The results in these games were meaningless at the end of the day. As Todd McLellan said, there are a lot more ways than the score that the LA Kings could win in Australia. What they took away from these games was substantially more, something that will come back with those lucky enough to experience it.

“The atmosphere here is unbelievable,” Talbot added. “To have to sold-out games, on back to back afternoons, it was pretty incredible and they were into it the whole time.”

Photo by Josh Chadwick/Getty Images

Talbot’s teammates were generally inclined to agree, even if they got a bit of a taste of what might be awaiting them from their experience watching AFL football the night before their first game.

Everyone who spoke about their time in Australia was complimentary, sensing the passion and fervor that Australian sports fans had for the game. The building was buzzing on both nights, from the pre-game warmups straight through the post-game salutes. So passionate was the support that when AFL player Mason Cox, who met with Pierre-Luc Dubois earlier in the week, went to drop the puck, he was booed by a lot of the crowd at Rod Laver Arena. GWS Giants fans, no doubt.

For the Kings and Coyotes though, there was no such reception. There were countless fans of both sides, but you also saw NHL apparel from each of the other 30 teams in the league, as well as countless teams in the AIHL and local clubs and adult league teams on top of that.

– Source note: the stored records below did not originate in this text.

(* ===== verification/PrefixThms.v ===== *)
(** The index with prefixes: what [HashIndexBuilder] stores of the prefixes of the keys
    of a table makes the search through the prefix index find the block of a key. *)
From S2P Require Import Prelude Bits Coding IoStatus Comparator DbFormat BlockBuilder BlockIter BlockSpec BlockSeek BlockCursor BlockBuild BlockThms TableFormat PrefixIndex PrefixSpec IndexIter IndexBuilder IndexSpec IndexThms.
From stdpp Require Import base numbers list strings sorting.
From Stdlib Require Import ZArith Lia SpecFloat.
Local Open Scope Z_scope.

(** ** The groups of keys with one prefix *)

Section Groups.
Context {transform_ : SliceTransform}.

Definition key_prefix (k : bytes) : bytes := Transform (ukey k).

(** The keys seen so far, each with the number of its block, have been collected in
    [gs]; the last group is pending.  [i] blocks are complete. *)
Record collecting (b : HashIndexBuilder) (i : Z) (gs : list prefix_group) (seen : list (bytes * Z)) : Prop := {
  ct_extract : hash_key_extractor_ b = internal_Transform;
  ct_index : current_restart_index_ b = i;
  ct_state : (gs = [] /\ pending_block_num_ b = 0 /\ prefix_block_ b = [] /\ prefix_meta_block_ b = []) \/
    exists front, gs = front ++ [(pending_entry_prefix_ b, pending_entry_index_ b, pending_block_num_ b)] /\
      prefix_block_ b = group_prefixes front /\ prefix_meta_block_ b = group_metas front;
  ct_records : records_ok 0 (group_record <$> gs);
  ct_high : records_high 0 (group_record <$> gs) <= i;
  ct_recent : gs <> [] -> i - 1 <= records_high 0 (group_record <$> gs);
  ct_total : records_total (group_record <$> gs) <= zlen seen;
  ct_size : zlen (group_prefixes gs) <= zlen (concat (fst <$> seen));
  ct_seen : forall k j, (k, j) ∈ seen -> exists start num, (key_prefix k, start, num) ∈ gs /\ start <= j < start + num }.
(** An operation on a batch, as its user calls it. *)
Inductive batch_op :=
| Do (u : update)
| Prepare (xid : bytes) (m : prepare_mark)
| Save | RollBack | Pop | Wipe | MarkWal | Number (seq : Z).

(** No call writes a prepare marker alone. *)
Definition plain (u : update) : bool := match u with UBeginPrepare _ | UEndPrepare _ => false | _ => true end.

(** [Put] and [Merge] look at the sizes. *)
Definition refusal (u : update) : option Status :=
  match u with
  | UPut _ k v | UMerge _ k v =>
    if kMaxUint32 <? zlen k then Some (too_large "key") else if kMaxUint32 <? zlen v then Some (too_large "value") else None
  | _ => None
  end.

(** Markers are written even if the batch gets too large. *)
Definition limited (u : update) : bool := match u with UNoop | UCommit _ | URollback _ => false | _ => true end.

Definition exceeds (max_bytes : Z) (us : list update) : bool := negb (max_bytes =? 0) && (max_bytes <? 12 + zlen (body us)).

Definition spec_op (max_bytes : Z) (op : batch_op) (l : ledger) : Status * ledger :=
  match op with
  | Do u =>
    match refusal u with
    | Some s => (s, l)
    | None =>
      let us := l_updates l ++ [u] in
      if limited u && exceeds max_bytes us then (StMemoryLimit, l) else (StOK, with_updates us l)
    end
  | Prepare xid m => (StOK, MkLedger (l_seq l) (UBeginPrepare m :: tail (l_updates l) ++ [UEndPrepare xid]) [] (l_wal l))
  | Save => (StOK, MkLedger (l_seq l) (l_updates l) (l_updates l :: l_saved l) (l_wal l))
  | RollBack =>
    match l_saved l with
    | [] => (StNotFound, l)
    | us :: saved => (StOK, MkLedger (l_seq l) us saved (l_wal l))
    end
  | Pop =>
    match l_saved l with
    | [] => (StNotFound, l)
    | _ :: saved => (StOK, MkLedger (l_seq l) (l_updates l) saved (l_wal l))
    end
  | Wipe => (StOK, new_ledger)
  | MarkWal => (StOK, MkLedger (l_seq l) (l_updates l) (l_saved l) (Some (l_updates l)))
  | Number seq => (StOK, MkLedger seq (l_updates l) (l_saved l) (l_wal l))
  end.

(** The calls of the code. *)
Definition perform (u : update) : prog WriteBatch Status :=
  match u with
  | UPut cf k v => wb_Put cf k v
  | UDelete cf k => wb_Delete cf k
  | USingleDelete cf k => wb_SingleDelete cf k
  | UDeleteRange cf b e => wb_DeleteRange cf b e
  | UMerge cf k v => wb_Merge cf k v
  | UBlobIndex cf k v => PutBlobIndex cf k v
  | ULogData x => PutLogData x
  | UNoop => InsertNoop
  | UCommit x => MarkCommit x
  | URollback x => MarkRollback x
  | UBeginPrepare _ | UEndPrepare _ => undefined
  end.

Definition exec (op : batch_op) : prog WriteBatch Status :=
  match op with
  | Do u => perform u
  | Prepare xid WriteCommitted => MarkEndPrepare xid true false
  | Prepare xid WritePrepared => MarkEndPrepare xid false false
  | Prepare xid WriteUnprepared => MarkEndPrepare xid false true
  | Save => SetSavePoint;; mret StOK
  | RollBack => RollbackToSavePoint
  | Pop => PopSavePoint
  | Wipe => wb_Clear;; mret StOK
  | MarkWal => MarkWalTerminationPoint;; mret StOK
  | Number seq => SetSequence seq;; mret StOK
  end.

Support that was seen and appreciated from the players, from the open practice straight through the buzzer in Game 2.

“I hope we grow most of the Australian people into Kings fans, that would be great,” defenseman Drew Doughty said. “I was actually pretty pleasantly surprised with how many people are out here and how many Kings jerseys you saw, and you saw some other teams’ jerseys too. The support right off the bat is great.”

That support Doughty referenced sold out both games, without an empty seat between the two nights.

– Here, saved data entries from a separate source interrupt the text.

(* ===== verification/LogSafe.v ===== *)
(** Reading a file whose bytes can be anything: what [ReadPhysicalRecord] and
    [ReadRecord] do on every input, up to the checksum. *)
From S2P Require Import Prelude Bits Coding Crc32c Crc32cSpec IoStatus LogWriter LogReader LogSpec LogReadSpec.
From stdpp Require Import base numbers list strings.
From Stdlib Require Import ZArith Lia.
Local Open Scope Z_scope.

Section AnyFile.
Context {F : Type} `{FileSource F} {HF : FileSourceSpec F}.
Context (C : bytes) (HC : zlen C < 2 ^ 63).

(** A frame at byte [s] of the file with type [t] and payload [p]: the header
    says so, the checksum matches (when checked), and a recyclable header names
    the log [lr]. *)
Record valid_frame (ck : bool) (lr s t : Z) (p : bytes) : Prop := {
  vf_range : 0 <= s /\ s + hsize (recyclable t) + zlen p <= zlen C;
  vf_type : header_type (drop (Z.to_nat s) C) = t;
  vf_length : header_length (drop (Z.to_nat s) C) = zlen p;
  vf_payload : sub C (s + hsize (recyclable t)) (zlen p) = p;
  vf_crc : ck = true -> Unmask (DecodeFixed32 true (drop (Z.to_nat s) C)) =
             Value (sub C (s + 6) (zlen p + hsize (recyclable t) - 6));
  vf_log : recyclable t = true -> DecodeFixed32 true (drop 7 (drop (Z.to_nat s) C)) = lr }.

(** The ways [ReadPhysicalRecord] can return from byte [pos]: the end of the
    log, a bad frame that is skipped, or a valid one. *)
Definition outcome (pos : Z) (r : Reader F) (m : prog (Reader F) (Z * bytes * Z)) (r0 : Reader F) : Prop :=
  exists t p ds r' pos' E', m r0 = Ret (t, p, ds) r' /\ reading C pos' E' r' /\ quiet r r' /\ pos <= pos' /\
    (t = kEof \/ t = kBadHeader \/ t = kOldRecord \/
     pos + kHeaderSize <= pos' /\ (t = kBadRecord \/ t = kBadRecordLen \/ t = kBadRecordChecksum) \/
     exists s, pos <= s /\ s + hsize (recyclable t) + zlen p = pos' /\
       valid_frame (checksum_ r) (r_log_number r) s t p).

Lemma reading_clear pos E r r0 :
  reading C pos E r -> r0 = r \/ r0 = set_recycled r -> reading C (upto C E) E (set_buffer [] r0).
Proof.
  intros Hr Hr0. pose proof (rd_range _ _ _ _ Hr).
  pose proof (reading_set_buffer C pos E r r0 (upto C E) Hr Hr0 ltac:(lia)) as Hs.
  by rewrite Z.sub_diag in Hs.
Qed.

(** The buffer is the start of the rest of the file. *)
Lemma buffer_prefix pos E r : reading C pos E r ->
  buffer_ r = take (Z.to_nat (upto C E - pos)) (drop (Z.to_nat pos) C) /\ zlen (buffer_ r) = upto C E - pos.
Proof. intros Hr. split; [apply (rd_buffer _ _ _ _ Hr)|by apply zlen_buffer]. Qed.

Lemma take_crc (n : nat) f : (4 <= n)%nat -> DecodeFixed32 true (take n f) = DecodeFixed32 true f.
Proof. intros Hn. unfold DecodeFixed32. by rewrite take_take, Nat.min_l by lia. Qed.

Lemma header_length_nonneg b : 0 <= header_length b.
Proof.
  unfold header_length. apply Z.lor_nonneg. split; [unfold at_; apply byte_val_range|].
  apply Z.shiftl_nonneg. unfold at_. apply byte_val_range.
Qed.

Lemma drop_sub (i n k : Z) (l : bytes) :
  0 <= i -> 0 <= k <= n -> drop (Z.to_nat k) (sub l i n) = sub l (i + k) (n - k).
Proof.
  intros. unfold sub. rewrite <- (Nat.add_sub (Z.to_nat n) (Z.to_nat k)) at 1.
  rewrite skipn_firstn_comm, drop_drop. f_equal; [lia|]. f_equal. lia.
Qed.

(** A frame is skipped with the rest of its block. *)
Lemma skipped pos E r r0 t ds :
  reading C pos E r -> r0 = r \/ r0 = set_recycled r -> kHeaderSize <= zlen (buffer_ r) ->
  t = kBadRecord \/ t = kBadRecordLen \/ t = kBadRecordChecksum ->
  outcome pos r (modify (set_buffer []);; mret (t, [], ds)) r0.
Proof.
  intros Hr Hr0 Hh Ht. pose proof (rd_range _ _ _ _ Hr). rewrite (zlen_buffer _ _ _ _ Hr) in Hh.
  exists t, [], ds, (set_buffer [] r0), (upto C E), E. split; [done|]. split; [by eapply reading_clear|].
  split; [by destruct Hr0 as [-> | ->]|]. split; [lia|]. do 3 right; left. split; [lia|done].
Qed.

(** A frame whose checksum has been checked is returned. *)
Lemma accepted pos E r r0 t len ds :
  let h := hsize (recyclable t) in
  reading C pos E r -> r0 = r \/ r0 = set_recycled r -> h + len <= zlen (buffer_ r) ->
  header_type (buffer_ r) = t -> header_length (buffer_ r) = len ->
  (recyclable t = true -> DecodeFixed32 true (drop 7 (buffer_ r)) = r_log_number r) ->
  (checksum_ r = true -> Unmask (DecodeFixed32 true (buffer_ r)) = Value (sub (buffer_ r) 6 (len + h - 6))) ->
  outcome pos r (modify (set_buffer (drop (Z.to_nat (h + len)) (buffer_ r)));;
                 mret (t, sub (buffer_ r) h len, ds)) r0.
Proof.
  intros h Hr Hr0 Hfit Hty Hlen Hlog Hcrc. pose proof (rd_range _ _ _ _ Hr) as Hq.
  pose proof (hsize_range (recyclable t)) as Hh. fold h in Hh.
  destruct (buffer_prefix pos E r Hr) as [Hb Hz].
  assert (0 <= len) as Hl by (rewrite <- Hlen; apply header_length_nonneg).
  assert (zlen (sub (buffer_ r) h len) = len) as Hzp.
  { unfold zlen at 1. rewrite length_sub by (apply in_block_spec; unfold zlen in *; lia). lia. }
  set (n := Z.to_nat (upto C E - pos)) in *. set (rst := drop (Z.to_nat pos) C) in *.
  destruct (take_header n rst) as [Ety El]; [lia|].
  rewrite Hb in Hty, Hlen, Hlog, Hcrc. rewrite Ety in Hty. rewrite El in Hlen. rewrite take_crc in Hcrc by lia.
  change (take n rst) with (sub C pos (upto C E - pos)) in *.
  rewrite Hb. change (take n rst) with (sub C pos (upto C E - pos)). rewrite Hb in Hzp.
  change (take n rst) with (sub C pos (upto C E - pos)) in Hzp.
  rewrite drop_sub, !sub_sub by lia. rewrite sub_sub in Hzp, Hcrc by lia.
  exists t, (sub C (pos + h) len), ds.
  replace (upto C E - pos - (h + len)) with (upto C E - (pos + (h + len))) by lia.
  eexists _, (pos + (h + len)), E. split; [reflexivity|].
  split; [apply (reading_set_buffer C pos E r r0); auto; lia|].
  split; [by destruct Hr0 as [-> | ->]|]. split; [lia|]. do 4 right. exists pos. fold h. rewrite Hzp.
  split; [lia|]. split; [lia|]. split; rewrite ?Hzp; fold h; try done.
  - split; [lia|]. unfold upto in *. lia.
  - intros Hrec. rewrite <- (take_log_number n) by (unfold h, hsize, kRecyclableHeaderSize in Hfit; rewrite Hrec in Hfit; lia).
    by apply Hlog.
Qed.

(** A whole header of this log is in the buffer. *)
Lemma parse_any ds pos E r r0 :
  let t := header_type (buffer_ r) in
  reading C pos E r -> r0 = r \/ r0 = set_recycled r -> hsize (recyclable t) <= zlen (buffer_ r) ->
  (recyclable t = true -> DecodeFixed32 true (drop 7 (buffer_ r)) = r_log_number r) ->
  outcome pos r (parse_body ds (hsize (recyclable t))) r0.
Proof.
  intros t Hr Hr0 Hh Hlog. pose proof (hsize_range (recyclable t)) as Hhs.
  assert (buffer_ r0 = buffer_ r /\ checksum_ r0 = checksum_ r) as [Eb Ec] by (by destruct Hr0 as [-> | ->]).
  assert (kHeaderSize <= zlen (buffer_ r)) as H7 by (unfold kHeaderSize; lia).
  unfold outcome, parse_body. rewrite bind_gets, Eb. fold t. set (len := header_length (buffer_ r)).
  destruct (Z.ltb_spec (zlen (buffer_ r)) (hsize (recyclable t) + len)) as [|Hfit];
    [by eapply skipped; eauto|].
  destruct ((t =? kZeroType) && (len =? 0)); [by eapply skipped; eauto|].
  rewrite bind_gets, Ec. destruct (checksum_ r && negb _) eqn:Hck; [by eapply skipped; eauto|].
  apply (accepted pos E r r0 t len ds); try done. intros Hc. rewrite Hc in Hck. cbn in Hck.
  apply negb_false_iff, Z.eqb_eq in Hck. done.
Qed.

(** ** [ReadPhysicalRecord] *)

(** The parsing, once the header of the frame is in the buffer. *)
Definition has_header (b : bytes) : bool :=
  negb (zlen b <? kHeaderSize) && negb (recyclable (header_type b) && (zlen b <? kRecyclableHeaderSize)).

Lemma phys_here fuel ds pos E r : reading C pos E r -> has_header (buffer_ r) = true ->
  outcome pos r (ReadPhysicalRecord (S fuel) ds) r.
Proof.
  intros Hr Hh. apply andb_prop in Hh as [H7 H11]. unfold outcome. cbn [ReadPhysicalRecord].
  rewrite bind_gets. destruct (zlen (buffer_ r) <? kHeaderSize) eqn:E7; [done|]. apply Z.ltb_ge in E7.
  pose proof (parse_any ds pos E r) as Hparse. cbn zeta in Hparse.
  destruct (recyclable (header_type (buffer_ r))) eqn:Hrec; [|by apply (Hparse r); auto].
  cbn [andb] in H11. rewrite bind_gets.
  set (r0 := if u64 (end_of_buffer_offset_ r - zlen (buffer_ r)) =? 0 then set_recycled r else r).
  erewrite (bind_Ret (when _ _) _ r tt r0) by (unfold r0; by destruct (_ =? 0)).
  assert (r0 = r \/ r0 = set_recycled r) as Hr0 by (unfold r0; destruct (_ =? 0); auto).
  destruct (zlen (buffer_ r) <? kRecyclableHeaderSize) eqn:E11; [done|]. apply Z.ltb_ge in E11.
  rewrite bind_gets. replace (r_log_number r0) with (r_log_number r) by (by destruct Hr0 as [-> | ->]).
  destruct (Z.eqb_spec (DecodeFixed32 true (drop 7 (buffer_ r))) (r_log_number r)) as [Elog|]; cbn [negb].
  - by apply Hparse.
  - exists kOldRecord, [], ds, r0, pos, E. split; [done|].
    split; [by destruct Hr0 as [-> | ->]; destruct Hr|]. split; [by destruct Hr0 as [-> | ->]|]. split; [lia|auto].
Qed.

(** Without a whole header [ReadPhysicalRecord] asks for more. *)
Lemma phys_more fuel ds pos E r : reading C pos E r -> has_header (buffer_ r) = false ->
  exists r0, reading C pos E r0 /\ quiet r r0 /\ ReadPhysicalRecord (S fuel) ds r =
    ('(more, drop_size, e) ← ReadMore ds;
     if (more : bool) then ReadPhysicalRecord fuel drop_size else mret (e, [], drop_size)) r0.
Proof.
  intros Hr Hh. cbn [ReadPhysicalRecord]. rewrite bind_gets. unfold has_header in Hh.
  destruct (zlen (buffer_ r) <? kHeaderSize); [by exists r|].
  destruct (recyclable (header_type (buffer_ r))); [|done]. cbn [negb andb] in Hh.
  apply negb_false_iff in Hh. rewrite Hh. rewrite bind_gets.
  set (r0 := if u64 (end_of_buffer_offset_ r - zlen (buffer_ r)) =? 0 then set_recycled r else r).
  erewrite (bind_Ret (when _ _) _ r tt r0) by (unfold r0; by destruct (_ =? 0)).
  exists r0. unfold r0. destruct (_ =? 0); [|done]. split; [by destruct Hr|done].
Qed.

(** In the last block. *)
Lemma phys_last fuel ds pos E r : reading C pos E r -> zlen C < E ->
  outcome pos r (ReadPhysicalRecord (S fuel) ds) r.
Proof.
  intros Hr HE. destruct (has_header (buffer_ r)) eqn:Hh; [by eapply phys_here|].
  destruct (phys_more fuel ds pos E r Hr Hh) as (r0 & Hr0 & Hq0 & Heq). unfold outcome. rewrite Heq.
  destruct (ReadMore_eof C ds pos E r0 Hr0 HE) as (r1 & ds1 & e & Hmore & Hq1 & Hr1 & He).
  erewrite bind_Ret by exact Hmore. exists e, [], ds1, r1, (upto C E), E. split; [done|]. split; [done|].
  split; [by etrans|]. pose proof (rd_range _ _ _ _ Hr). split; [lia|]. destruct He as [[-> _]|[-> _]]; auto.
Qed.

Lemma phys_any fuel ds pos E r : reading C pos E r -> outcome pos r (ReadPhysicalRecord (S (S fuel)) ds) r.
Proof.
  intros Hr. destruct (decide (zlen C < E)) as [|HE]; [by eapply phys_last|].
  destruct (has_header (buffer_ r)) eqn:Hh; [by eapply phys_here|].
  destruct (phys_more (S fuel) ds pos E r Hr Hh) as (r0 & Hr0 & Hq0 & Heq). unfold outcome. rewrite Heq.
  pose proof (rd_range _ _ _ _ Hr) as Hq. unfold upto in Hq.
  destruct (ReadMore_fetch C HC ds pos E r0 Hr0) as (r1 & Hmore & Hr1 & Hq1); [lia|].
  erewrite bind_Ret by exact Hmore.
  assert (outcome E r1 (ReadPhysicalRecord (S fuel) ds) r1) as (t & p & ds' & r' & pos' & E' & Hp & Hr' & Hq' & Hpos & Hcase).
  { destruct (decide (zlen C < E + kBlockSize)) as [|Hfull]; [by eapply phys_last|].
    eapply phys_here; [done|]. destruct (buffer_prefix _ _ _ Hr1) as [_ Hz].
    unfold has_header. unfold upto, kBlockSize, kHeaderSize, kRecyclableHeaderSize in *.
    destruct (Z.ltb_spec (zlen (buffer_ r1)) (4 + 2 + 1)); [lia|].
    destruct (Z.ltb_spec (zlen (buffer_ r1)) (4 + 2 + 1 + 4)); [lia|]. by rewrite andb_false_r. }
  exists t, p, ds', r', pos', E'. split; [done|]. split; [done|]. split; [by do 2 (etrans; [eassumption|])|].
  split; [lia|]. destruct Hq1 as (_ & _ & Ec1 & El1), Hq0 as (_ & _ & Ec0 & El0).
  rewrite Ec1, El1, Ec0, El0 in Hcase. destruct Hcase as [|[|[|[[? ?]|(s & ? & ? & ?)]]]]; auto.
  - do 3 right; left. split; [lia|done].
  - do 4 right. exists s. split; [lia|done].
Qed.

(** ** [ReadRecord] *)

(** The types that play the same part in both formats. *)
Definition is_full (t : Z) : bool := (t =? kFullType) || (t =? kRecyclableFullType).
Definition is_first (t : Z) : bool := (t =? kFirstType) || (t =? kRecyclableFirstType).
Definition is_middle (t : Z) : bool := (t =? kMiddleType) || (t =? kRecyclableMiddleType).
Definition is_last (t : Z) : bool := (t =? kLastType) || (t =? kRecyclableLastType).

Section Assembled.
Context (ck : bool) (lr : Z).

(** Bytes collected between [lo] and [hi] from a first frame and middle ones. *)
Inductive chain (lo : Z) : bytes -> Z -> Prop :=
| chain_first s t p : lo <= s -> is_first t = true -> valid_frame ck lr s t p ->
    chain lo p (s + hsize (recyclable t) + zlen p)
| chain_middle x e s t p : chain lo x e -> e <= s -> is_middle t = true -> valid_frame ck lr s t p ->
    chain lo (x ++ p) (s + hsize (recyclable t) + zlen p).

Crowds of more than 13,000 fans packed into a tennis stadium to watch NHL hockey, without a point in the standings up for grabs. Pretty special to see.

“It’s been awesome to be here, promoting the league and being in a completely new city, new country, the fans have been awesome ever since we came here,” Kings forward Adrian Kempe added. “You can definitely tell that there are big hockey fans out there, I think everybody on both teams enjoyed the week and hopefully we come back one day.”

On the side of special was the reception for Kings defenseman Jordan Spence, who earned perhaps the most thunderous ovation of the weekend when he was announced as a starter in Game 2. The crowd took immediately to Spence, who was born here in Australia, even if this trip marked the first memories of his birth country. A special moment, with his parents in the building, no matter how you slice it.

“It’s an unreal feeling and I’ll never forget this moment,” Spence said. “There were a ton of fans who came to watch us play and it’s an unreal feeling for me, but all of the guys are excited to be here.”

Spence was named as the first star of the Kings victory in Game 2. For Australian hockey, he is a bit of a unique example, because he didn’t grow up in Australia, but there’s certainly some hope that games and events like this can inspire younger players to learn the game and grow the game, perhaps to a point where a player who is born in Australia could come through the Australian ranks and reach the NHL.

“[Hockey] is a contagious sport, it only takes a few people to be playing it and suddenly everyone is playing it,” McLellan added. “I see that happening here, I see banners, I see women’s teams, I think it’s got a good base. Hopefully it continues to grow and hopefully we’re a part of that.”

An experience that won’t soon be forgotten, even as the games now transition back to the United States.

Photo by Dave Sandford/NHLI via Getty Images

Insiders, the Kings returned home to Los Angeles earlier this morning, with a couple of off days ahead for the group that traveled. The Australia group will return to practice on Thursday, 9/28, at Toyota Sports Performance Center. The group that didn’t travel practiced earlier today and will have an off day tomorrow, before game-day preparations on Wednesday for Vegas.